MasterCard sagt, dass weniger Kryptokäufe zum Rückgang des Wachstums im ersten Quartal verantwortlich sind

Wie CNBC am 3. Mai berichtet, war das vierteljährliche Wachstum von MasterCard von einem leichten Rückgang gekennzeichnet, da die Zahl der Kunden, die Kryptowährungen mit den Kreditkarten des Unternehmens kauften, rückläufig war.

Verbraucher können mit MasterCard digitale Währungen erwerben. Einige Finanzinstitute verbieten diese Praxis. Anfang dieses Jahres haben Bank of America, JPMorgan Chase und Citigroup solche Käufe unter Hinweis auf mögliche Kreditrisiken und die Volatilität von Kryptowährungen verboten.

Dass grenzüberschreitende Volumen von MasterCard stieg Berichten zufolge um 19 Prozent, obwohl diese Zahl gegenüber dem vierten Quartal um 2 Prozentpunkte sank, was teilweise auf weniger Käufe von Kryptowährungen durch ihre Karteninhaber zurückzuführen ist.

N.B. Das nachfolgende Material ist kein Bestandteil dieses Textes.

Lemma as_chrono_datetime_eq self :
  in_i64 (timestamp self) = true →
  as_chrono_datetime self = unwrap (from_timestamp (timestamp self / 10 ^ 9) (timestamp self mod 10 ^ 9)).
Proof.
  intros Hi. set (t := timestamp self) in *. pose proof (split_timestamp t) as [Hneg Hpos].
  assert (Hr : 0 ≤ t mod 10 ^ 9 < 10 ^ 9) by (apply Z.mod_pos_bound; lia).
  assert (Htry : try_u32 (t mod 10 ^ 9) = Ok (t mod 10 ^ 9)).
  { unfold try_u32. by rewrite (proj2 (Z.leb_le _ _)), (proj2 (Z.ltb_lt _ _)) by lia. }
  unfold as_chrono_datetime. fold t. change 1000000000 with (10 ^ 9).
  rewrite i64_div_pos, i64_rem_pos by (done || lia). cbn [mbind outcome_bind].
  destruct (Z.ltb_spec (Z.rem t (10 ^ 9)) 0) as [Hlt|Hge].
  - destruct (Hneg Hlt) as [-> ->].
    assert (in_i64 (t / 10 ^ 9) = true ∧ in_i64 (t mod 10 ^ 9) = true) as [Hd Hm].
    { apply in_i64_spec in Hi. split; apply in_i64_spec; Z.to_euclidean_division_equations; lia. }
    rewrite !i64_arith_exact by done. cbn [mbind outcome_bind]. by rewrite Htry.
  - destruct (Hpos Hge) as [-> ->]. cbn [mbind outcome_bind]. by rewrite Htry.
Qed.

(** Every [i64] is in chrono's range. *)
Lemma i64_secs_in_chrono t : in_i64 t = true → CHRONO_MIN_SECS ≤ t / 10 ^ 9 ≤ CHRONO_MAX_SECS.
Proof.
  intros Hi%in_i64_spec. unfold CHRONO_MIN_SECS, CHRONO_MAX_SECS.
  Z.to_euclidean_division_equations. lia.
Qed.

Lemma as_chrono_datetime_ok self :
  let t := timestamp self in in_i64 t = true →
  ∃ dt, as_chrono_datetime self = Ok dt ∧ chrono_nanosecond dt = t mod 10 ^ 9 ∧
    chrono_second dt = t / 10 ^ 9 mod 60 ∧ chrono_minute dt = t / 10 ^ 9 / 60 mod 60 ∧
    chrono_hour dt = t / 10 ^ 9 / 3600 mod 24 ∧
    num_days_from_monday dt = (t / 10 ^ 9 / 86400 + 3) mod 7 ∧
    timestamp_nanos_opt dt = Some t.
Proof.
  intros t Hi. subst t.
  destruct (from_timestamp_ok (timestamp self / 10 ^ 9) (timestamp self mod 10 ^ 9))
    as (dt & Hdt & ? & ? & ? & ? & ? & Ht).
  { by apply i64_secs_in_chrono. } { apply Z.mod_pos_bound. lia. }
  exists dt. rewrite as_chrono_datetime_eq, Hdt by done. split; [done|]. repeat split; try done.
  assert (Heq : timestamp self / 10 ^ 9 * 10 ^ 9 + timestamp self mod 10 ^ 9 = timestamp self)
    by (Z.to_euclidean_division_equations; lia).
  rewrite Heq in Ht. by apply Ht.
Qed.
(** Overflow in a power: a factor that overflows makes the product overflow. *)
Lemma overflow_grows x y : in_i64 x = false → 0 < y → in_i64 (x * y) = false.
Proof. rewrite <- !not_true_iff_false, !in_i64_spec. nia. Qed.
Lemma square_overflows b x p : in_i64 (b * b) = false → x ≠ 0 → in_i64 (x * (b ^ 2) ^ Zpos p) = false.
Proof.
  rewrite <- !not_true_iff_false, !in_i64_spec. intros Hb Hx.
  assert (2 ^ 63 < b ^ 2) as Hsq.
  { rewrite Z.pow_2_r. destruct (Z_le_gt_dec (Z.abs b) 3037000499); nia. }
  assert (b ^ 2 ≤ (b ^ 2) ^ Zpos p) as Hp.
  { rewrite <- (Z.pow_1_r (b ^ 2)) at 1. apply Z.pow_le_mono_r; lia. }
  nia.
Qed.
Lemma i64_pow_loop_zero `{Profile} {E} p acc : @i64_pow_loop _ E 0 acc p = Ok 0.
Proof.
  assert (∀ x, @i64_arith _ E (x * 0) = Ok 0) as Hzero by (intros x; by rewrite Z.mul_0_r).
  revert acc. induction p as [p IH|p IH|]; intros acc; cbn [i64_pow_loop]; rewrite ?Hzero; [apply IH..|done].
Qed.
Lemma i64_pow_loop_checked `{Profile} {E} p base acc : overflow_checks = true → acc ≠ 0 ∨ base = 0 →
  @i64_pow_loop _ E base acc p = i64_arith (acc * base ^ Zpos p).
Proof.
  intros Hchecks. assert (∀ z, in_i64 z = false → @i64_arith _ E z = Panic "attempt to compute with overflow") as Hover.
  { intros z Hz. unfold i64_arith. by rewrite Hz, Hchecks. }
  intros [Hne| ->]; [|by rewrite i64_pow_loop_zero, Z.pow_0_l, Z.mul_0_r by lia].
  destruct (decide (base = 0)) as [->|Hb]; [by rewrite i64_pow_loop_zero, Z.pow_0_l, Z.mul_0_r by lia|].
  revert base acc Hne Hb. induction p as [p IH|p IH|]; intros base acc Hne Hb; cbn [i64_pow_loop]; [| |by rewrite Z.pow_1_r].
  - rewrite (Pos2Z.inj_xI p), Z.pow_add_r, Z.pow_1_r, Z.pow_mul_r by lia.
    replace (acc * ((base ^ 2) ^ Zpos p * base)) with ((acc * base) * (base ^ 2) ^ Zpos p) by lia.
    assert (0 < (base ^ 2) ^ Zpos p) as Hpos by (apply Z.pow_pos_nonneg; [nia|lia]).
    destruct (in_i64 (acc * base)) eqn:Ea; [|rewrite (Hover _ Ea); by rewrite (Hover _ (overflow_grows _ _ Ea Hpos))].
    rewrite (i64_arith_exact _ Ea). cbn [mbind outcome_bind].
    destruct (in_i64 (base * base)) eqn:Eb; 
      [|rewrite (Hover _ Eb); rewrite (Hover _ (square_overflows _ (acc * base) p Eb ltac:(nia))); done].
    rewrite (i64_arith_exact _ Eb). cbn [mbind outcome_bind]. rewrite IH by nia. by rewrite Z.pow_2_r.
  - rewrite (Pos2Z.inj_xO p), Z.pow_mul_r by lia.
    destruct (in_i64 (base * base)) eqn:Eb; [|rewrite (Hover _ Eb); by rewrite (Hover _ (square_overflows _ acc p Eb Hne))].
    rewrite (i64_arith_exact _ Eb). cbn [mbind outcome_bind]. rewrite IH by nia. by rewrite Z.pow_2_r.
Qed.
Lemma i64_pow_loop_wraps `{Profile} {E} p base acc : overflow_checks = false → ∃ r, @i64_pow_loop _ E base acc p = Ok r.
Proof.
  intros Hwraps. assert (∀ z, ∃ r, @i64_arith _ E z = Ok r) as Ha.
  { intros z. unfold i64_arith. rewrite Hwraps. by destruct (in_i64 z); eexists. }
  revert base acc. induction p as [p IH|p IH|]; intros base acc; cbn [i64_pow_loop]; [| |apply Ha].
  - destruct (Ha (acc * base)) as [? ->], (Ha (base * base)) as [? ->]. apply IH.
  - destruct (Ha (base * base)) as [? ->]. apply IH.
Qed.

(** C14: An integer power takes its exponent modulo 2^32, so that an exponent of 2^32
    gives 1 and a negative exponent acts as 2^32 plus it. In the release profile, which
    does not check for overflow, the result is the power wrapped to 64 bits; in the dev
    profile it is the power where that fits in 64 bits, and the evaluation panics where
    it does not. *)
Theorem int_pow_truncates `{Profile, XxHash, Python, SerdeJson, Chrono, NumInteger, Ndarray, RustText}
    values lhs rhs a b :
  eval values lhs = Ok (VInt a) → eval_as_int values rhs = Ok b →
  let power := a ^ (b mod 2 ^ 32) in
  (overflow_checks = false → Int_eval values (Int_Pow lhs rhs) = Ok (wrap_i64 power)) ∧
  (overflow_checks = true → in_i64 power = true → Int_eval values (Int_Pow lhs rhs) = Ok power) ∧
  (overflow_checks = true → in_i64 power = false →
    Int_eval values (Int_Pow lhs rhs) = Panic "attempt to compute with overflow") ∧
  (b = 2 ^ 32 → Int_eval values (Int_Pow lhs rhs) = Ok 1).
Proof.
  intros Ha Hb power. rewrite Int_eval_pow, Ha. cbn [as_int mbind outcome_bind]. rewrite Hb. cbn [as_int mbind outcome_bind].
  assert (wrap_u32 b = b mod 2 ^ 32) as -> by done. pose proof (Z.mod_pos_bound b (2 ^ 32)) as Hr.
  assert (overflow_checks = true → i64_pow a (b mod 2 ^ 32) = (i64_arith power : outcome DataError Z)) as Hc.
  { intros Hchecks. unfold power, i64_pow. destruct (b mod 2 ^ 32) as [|p|p]; [done| |lia].
    cbv iota. rewrite i64_pow_loop_checked by (done || by left). f_equal. lia. }
  split; [|split; [|split]].
  - intros Hwraps. assert (∃ r, i64_pow a (b mod 2 ^ 32) = (Ok r : outcome DataError Z)) as [r Hp].
    { unfold i64_pow. destruct (b mod 2 ^ 32); eauto using i64_pow_loop_wraps. }
    rewrite Hp. f_equal. apply i64_pow_ok in Hp; [done|lia].
  - intros Hchecks Hin. by rewrite Hc, i64_arith_exact.
  - intros Hchecks Hout. rewrite Hc by done. unfold i64_arith. by rewrite Hout, Hchecks.
  - by intros ->.
Qed.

Martina Hund-Mejean, Finanzvorstand von MasterCard, sagte, ein Grund sei "der jüngste Rückgang bei der Finanzierung von Krypto-Wallets", obwohl das Unternehmen ein moderates internationales Wachstum erwartet. Der CEO von MasterCard, Ajay Banga, hob die Unsicherheit in Asien hervor und sagte, dass einige Börsen sich aus Süd Korea zurückziehen, während andere in Japan Sicherheitsbedenken haben:

"Selbst in Japan gibt es eine Menge Bedenken, weil einer ihrer größten Börsen gehackt wurde. Wie Sie sehen können, gibt es jetzt ein bisschen weniger Interesse als im letzten Viertel des vierten Quartals und am Anfang des ersten Quartals."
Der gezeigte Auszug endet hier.